## Your instructions
Could you say how many lines below contain the word "status"? Give the number with no other text.

## Stored data
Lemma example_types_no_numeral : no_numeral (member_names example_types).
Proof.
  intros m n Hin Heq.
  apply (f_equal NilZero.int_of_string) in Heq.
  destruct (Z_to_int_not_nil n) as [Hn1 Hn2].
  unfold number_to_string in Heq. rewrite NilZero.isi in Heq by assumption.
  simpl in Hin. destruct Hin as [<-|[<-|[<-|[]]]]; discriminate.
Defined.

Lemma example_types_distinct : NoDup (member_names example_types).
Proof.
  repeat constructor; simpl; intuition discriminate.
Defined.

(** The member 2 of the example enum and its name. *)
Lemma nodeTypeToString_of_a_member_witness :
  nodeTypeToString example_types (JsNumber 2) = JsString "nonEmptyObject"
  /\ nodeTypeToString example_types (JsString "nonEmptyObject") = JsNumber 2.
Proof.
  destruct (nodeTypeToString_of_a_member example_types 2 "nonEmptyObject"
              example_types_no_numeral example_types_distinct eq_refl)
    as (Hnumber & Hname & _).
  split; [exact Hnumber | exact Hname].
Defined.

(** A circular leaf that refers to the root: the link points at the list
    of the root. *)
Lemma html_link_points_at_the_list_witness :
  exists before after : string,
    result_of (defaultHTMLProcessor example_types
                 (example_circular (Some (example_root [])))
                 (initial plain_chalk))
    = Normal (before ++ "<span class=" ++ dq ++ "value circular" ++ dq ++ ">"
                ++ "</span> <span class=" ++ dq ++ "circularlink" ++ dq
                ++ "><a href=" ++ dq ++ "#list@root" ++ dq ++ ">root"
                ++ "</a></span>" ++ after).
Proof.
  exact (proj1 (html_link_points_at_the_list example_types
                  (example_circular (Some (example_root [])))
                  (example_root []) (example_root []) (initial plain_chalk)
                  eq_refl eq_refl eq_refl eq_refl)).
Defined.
--
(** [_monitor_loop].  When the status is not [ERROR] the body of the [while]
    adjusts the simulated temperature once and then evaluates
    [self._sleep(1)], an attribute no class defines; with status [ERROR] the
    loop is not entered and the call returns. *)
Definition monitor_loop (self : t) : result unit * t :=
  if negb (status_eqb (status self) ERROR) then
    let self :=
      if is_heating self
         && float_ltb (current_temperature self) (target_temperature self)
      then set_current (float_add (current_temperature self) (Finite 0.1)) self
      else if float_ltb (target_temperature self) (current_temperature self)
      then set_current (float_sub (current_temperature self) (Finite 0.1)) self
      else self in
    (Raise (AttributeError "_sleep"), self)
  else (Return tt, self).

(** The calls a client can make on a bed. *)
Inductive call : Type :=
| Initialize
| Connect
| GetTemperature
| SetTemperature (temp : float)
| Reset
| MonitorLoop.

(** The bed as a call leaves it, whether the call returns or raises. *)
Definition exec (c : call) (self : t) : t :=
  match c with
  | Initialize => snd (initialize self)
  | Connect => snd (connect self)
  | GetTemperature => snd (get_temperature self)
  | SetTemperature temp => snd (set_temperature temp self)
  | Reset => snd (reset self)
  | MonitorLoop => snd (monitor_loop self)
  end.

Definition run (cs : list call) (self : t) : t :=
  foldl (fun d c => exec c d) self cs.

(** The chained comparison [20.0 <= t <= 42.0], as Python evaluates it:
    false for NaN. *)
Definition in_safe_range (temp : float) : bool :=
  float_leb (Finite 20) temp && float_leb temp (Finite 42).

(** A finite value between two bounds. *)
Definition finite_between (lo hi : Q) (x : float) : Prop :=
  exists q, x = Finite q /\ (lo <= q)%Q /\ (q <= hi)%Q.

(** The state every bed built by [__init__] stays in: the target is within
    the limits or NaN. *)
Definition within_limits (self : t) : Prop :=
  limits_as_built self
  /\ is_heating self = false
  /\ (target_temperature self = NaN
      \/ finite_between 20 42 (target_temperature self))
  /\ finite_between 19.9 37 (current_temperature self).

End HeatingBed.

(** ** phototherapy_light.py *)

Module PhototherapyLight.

## Expected answer
3